Using the data below, copy each line that includes the word "ServerHandler".

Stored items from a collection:
========
(* ===== verification/ServerRuns.v ===== *)
(** * Server: concrete runs

    A small application (its state counts the exec calls it got), servers built
    from it, and the server's theorems at these inputs. *)
From S2P Require Import Prelude RustStr Channel CoreError Endpoint Config SftpPacket.
From S2P Require Import SftpWire SftpFraming SftpTypes SftpServer ClientErrors.
From S2P Require Import ClientCommand ServerTypes ServerBuild ServerHandler ServerSessions.
From S2P Require Import ServerExec ServerInput.

#[local] Instance app_debug : StrDebug := λ s, s.

Abbreviation AppBuilder := (ServerBuilder nat unit unit unit).
Abbreviation AppRuntime := (ServerRuntime nat unit unit unit).
Abbreviation AppConn := (Conn nat (list SessionOp)).

Definition app_password : callback nat (AuthContext * Password) AuthDecision := λ x a,
  (Ok (if String.eqb (expose_secret (snd x)) "secret" then AuthDecision_accept
       else AuthDecision_reject), a).

Definition app_exec : callback nat ExecContext ExecResponse := λ _ a,
  (Ok (ExecResponse_exit_status (ExecResponse_stdout ExecResponse_success (as_bytes "up")) 3), S a).

Definition app_tail : StreamingExecCallback := λ _ stdin,
  {| run_cmds := [SxStdout (concat stdin); SxStderr (as_bytes "!"); SxExited (Signal "TERM" false);
                  SxStdout (as_bytes "late")];
     run_end := Returned (Ok ()) |}.

Definition app_builder : AppBuilder :=
  builder_streaming_exec
    (builder_exec
       (builder_sftp_handler
          (builder_direct_tcpip_handler
             (builder_password_auth
                (builder_max_sessions
                   (builder_host_key ServerBuilder_default {| private_key := () |}) 1)
                app_password)
             (always (Ok true)))
          default_handler)
       "uptime" app_exec)
    "tail" app_tail.

(** The application as a [ServerHandler], with [exec] but not [streaming_exec]. *)
Definition app_handler : ServerHandler nat unit unit := {|
  sh_on_connect := always (Ok ());
  sh_on_auth_success := always (Ok ());
  sh_on_disconnect := always (Ok ());
  sh_auth_password := app_password;
  sh_auth_publickey := always (Ok AuthDecision_reject);
  sh_auth_keyboard_interactive := always (Ok KiReject);
  sh_exec := app_exec;
  sh_streaming_exec := sh_streaming_exec (ServerHandler := ServerHandler_default
                         (A := nat) (PubKey := unit) (Cert := unit));
  sh_shell := always (not_supported "shell");
  sh_pty := always (not_supported "PTY");
  sh_subsystem := always (not_supported "subsystem");
  sh_env := always (Ok ());
  sh_window_change := always (Ok ());
  sh_tcpip_forward := always (Ok false);
  sh_cancel_tcpip_forward := always (Ok false);
  sh_channel_open_direct_tcpip := always (Ok false);
  sh_channel_open_forwarded_tcpip := always (Ok false);
  sh_streamlocal_forward := always (Ok false);
  sh_cancel_streamlocal_forward := always (Ok false);
  sh_channel_open_direct_streamlocal := always (Ok false);
  sh_auth_openssh_certificate := always (Ok AuthDecision_reject);
  sh_x11_request := always (Ok false);
  sh_channel_open_x11 := always (Ok false);
  sh_agent_request := always (Ok false);
  sh_authentication_banner := always (Ok None);
|}.

Definition app_fs (_ : string) : HostKeyFile := {| hk_mode := Ok 384; hk_data := Ok [] |}.

Definition built (b : AppBuilder) : AppRuntime :=
  match build (λ _, Ok ()) (λ _, false) app_fs b with
  | Ok r => r
  | Err _ => {| r_config := ServerConfig_default; r_host_keys := []; r_shutdown_grace := 0;
                r_calls := Callbacks_none |}
  end.

Definition app_runtime : AppRuntime := built app_builder.
Definition handler_runtime : AppRuntime := built (builder_handler app_builder app_handler).

Definition start : AppConn := new_client app_runtime 7 None 0%nat [].
Definition login_requests : list (ConnRequest unit unit) :=
  [RqAuthPassword "eve" "guess"; RqAuthPublickeyOffered "eve" (); RqAuthPassword "bob" "secret";
   RqOpenSession 1].
Definition after {X Y Z} (x : X * Y * Z) : Z := snd x.
Definition logged_in : AppConn := after (serve_requests app_runtime log_op login_requests start).

Lemma login_only_if_granted_witness :
  hd_username (cn_handler logged_in) = Some (Username_new "bob") ∧
  ∃ q user, (q, AnsAuth Accept) ∈ (serve_requests app_runtime log_op login_requests start).1.1 ∧
    login_user q = Some user ∧ Username_new "bob" = Username_new user ∧
    granted app_runtime q user.
Proof.
  split; [by vm_compute|].
  apply (login_only_if_granted app_runtime log_op login_requests 7 None 0%nat [] _
           (serve_requests app_runtime log_op login_requests start).1.2 logged_in);
    [|by vm_compute].
  unfold logged_in, after. by destruct (serve_requests _ _ _ _) as [[]].
Defined.

Lemma session_limit_witness :
  hd_open_sessions (cn_handler logged_in) = 1 ∧
  Z.of_nat (base.size (live ((serve_requests app_runtime log_op login_requests start).1.1)
                         (∅ : gset Z))) ≤ 1.
Proof.
  split; [by vm_compute|].
  apply (session_limit app_runtime log_op login_requests 7 None 0%nat [] _
           (serve_requests app_runtime log_op login_requests start).1.2 logged_in);
    [by vm_compute| |].
  - unfold logged_in, after. by destruct (serve_requests _ _ _ _) as [[]].
  - split; [|done]. apply not_elem_of_empty.
Defined.

Lemma forwarded_close_frees_session_witness :
  (serve_requests app_runtime log_op
     [RqOpenSession 2; RqOpenDirectTcpip 3 "db" 5432 "127.0.0.1" 1; RqClose 3; RqOpenSession 4]
     logged_in).1.1
  = [(RqOpenSession 2, AnsBool false);
     (RqOpenDirectTcpip 3 "db" 5432 "127.0.0.1" 1, AnsBool true);
     (RqClose 3, Done); (RqOpenSession 4, AnsBool true)].
Proof.
  apply (forwarded_close_frees_session app_runtime log_op logged_in (Username_new "bob") 2 4 3 5432
           1 "db" "127.0.0.1" (always (Ok true)) 0%nat); try done; by vm_compute.
Defined.

Definition sftp_one : AppConn :=
  snd (handle app_runtime log_op (RqSubsystem 1 "sftp") logged_in).
Definition sftp_two : AppConn := snd (handle app_runtime log_op (RqSubsystem 2 "sftp") sftp_one).

Lemma second_sftp_silences_first_witness :
  handle app_runtime log_op (RqData 1 (encode_init 3)) sftp_two = (Ok Done, sftp_two).
Proof.
  apply (second_sftp_silences_first app_runtime log_op logged_in sftp_one sftp_two 1 2
           (encode_init 3) default_handler); [done|..]; by vm_compute.
Defined.

Definition app_command : RemoteCommand := RemoteCommand_new "uptime".

Lemma exec_roundtrip_witness :
  ∃ c' sent, exec_request app_runtime log_op 1 (as_bytes "uptime") logged_in = (Ok (), c') ∧
    cn_net c' = cn_net logged_in ++ sent ∧
    Session_command (λ _, "") (Ok ()) (Ok ()) app_command true (Some (Ok ())) (Ok ())
      (on_channel CustomSig 1 sent ++ []) true
    = (Ok {| co_exit := Status 3; co_stdout := as_bytes "up"; co_stderr := [] |},
       stdin_actions app_command ++ [SendClose]).
Proof.
  destruct (exec_context 1 (as_bytes "uptime") (cn_handler logged_in)) as [ctx|] eqn:E;
    [|by vm_compute in E].
  apply (exec_roundtrip app_runtime CustomSig (λ n, eq_refl) (λ _, "") app_command logged_in 1
           (as_bytes "uptime") ctx app_exec
           (ExecResponse_exit_status (ExecResponse_stdout ExecResponse_success (as_bytes "up")) 3)
           1%nat [] true); try exact E; by vm_compute.
Defined.

Lemma streaming_exec_roundtrip_witness :
  ∃ c' ctx, exec_request app_runtime log_op 1 (as_bytes "tail") logged_in = (Ok (), c') ∧
    cn_spawned c' = cn_spawned logged_in ++ [SpStream 1 ctx app_tail] ∧
    sc_username ctx = Username_new "bob" ∧
    sc_command ctx = {| command_bytes := as_bytes "tail" |} ∧
    sc_env ctx = env_of 1 (cn_handler logged_in) ∧
    ∃ sent, cn_net c' = cn_net logged_in ++ sent ∧
      let run := app_tail ctx [as_bytes "in"] in
      bytes_len (co_stdout (run_output run)) ≤ limit_stdout (limits app_command) →
      bytes_len (co_stderr (run_output run)) ≤ limit_stderr (limits app_command) →
      Session_command (λ _, "") (Ok ()) (Ok ()) app_command true (Some (Ok ())) (Ok ())
        (on_channel CustomSig 1 (sent ++ stream_ops 1 run) ++ []) true
      = (Ok (run_output run), stdin_actions app_command ++ [SendClose]).
Proof.
  apply (streaming_exec_roundtrip app_runtime CustomSig (λ n, eq_refl) (λ _, "") app_command
           logged_in 1 (as_bytes "tail") (Username_new "bob") app_tail [as_bytes "in"] [] true);
    by vm_compute.
Defined.

Lemma handler_hides_exec_witness :
  ∃ c' ctx f sent,
    exec_request handler_runtime log_op 1 (as_bytes "uptime") logged_in = (Ok (), c') ∧
    cn_app c' = cn_app logged_in ∧
    cn_spawned c' = cn_spawned logged_in ++ [SpStream 1 ctx f] ∧
    cn_net c' = cn_net logged_in ++ sent ∧
    Session_command (λ _, "") (Ok ()) (Ok ()) app_command true (Some (Ok ())) (Ok ())
      (on_channel CustomSig 1 (sent ++ stream_ops 1 (f ctx [])) ++ []) true
    = (Ok {| co_exit := Status 0; co_stdout := []; co_stderr := [] |},
       stdin_actions app_command ++ [SendClose]).
Proof.
  apply (handler_hides_exec handler_runtime CustomSig (λ n, eq_refl) (λ _, "") app_command
           (λ _, Ok ()) (λ _, false) app_fs app_builder app_handler logged_in 1
           (as_bytes "uptime") (Username_new "bob") [] [] true); try done; by vm_compute.
Defined.

Definition tail_running : AppConn :=
  snd (handle app_runtime log_op (RqExec 1 (as_bytes "tail")) logged_in).
Definition typing : list (ConnRequest unit unit) :=
  [RqData 1 (as_bytes "a"); RqOpenDirectTcpip 3 "db" 5432 "127.0.0.1" 1;
   RqData 3 (as_bytes "x"); RqData 1 (as_bytes "b"); RqEof 1; RqData 1 (as_bytes "c")].

Lemma stdin_reaches_handler_witness :
  ∃ ctx, cn_spawned tail_running = cn_spawned logged_in ++ [SpStream 1 ctx app_tail] ∧
    cn_stdin (after (serve_requests app_runtime log_op typing tail_running)) !! sc_stdin ctx
    = Some [as_bytes "a"; as_bytes "b"].
Proof.
  destruct (serve_requests app_runtime log_op typing tail_running) as [[log e] c2] eqn:E.
  assert (Hlog : [as_bytes "a"; as_bytes "b"] = stdin_of 1 log).
  { replace log with (serve_requests app_runtime log_op typing tail_running).1.1 by by rewrite E.
    by vm_compute. }
  rewrite Hlog.
  apply (stdin_reaches_handler app_runtime log_op login_requests typing 7 None 0%nat []
           (serve_requests app_runtime log_op login_requests start).1.1 logged_in 1
           (as_bytes "tail") app_tail tail_running log e c2); try exact E; try by vm_compute.
  by repeat constructor.
Defined.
========
Exercise result:
From S2P Require Import ClientCommand ServerTypes ServerBuild ServerHandler ServerSessions.
(** The application as a [ServerHandler], with [exec] but not [streaming_exec]. *)
Definition app_handler : ServerHandler nat unit unit := {|
  sh_streaming_exec := sh_streaming_exec (ServerHandler := ServerHandler_default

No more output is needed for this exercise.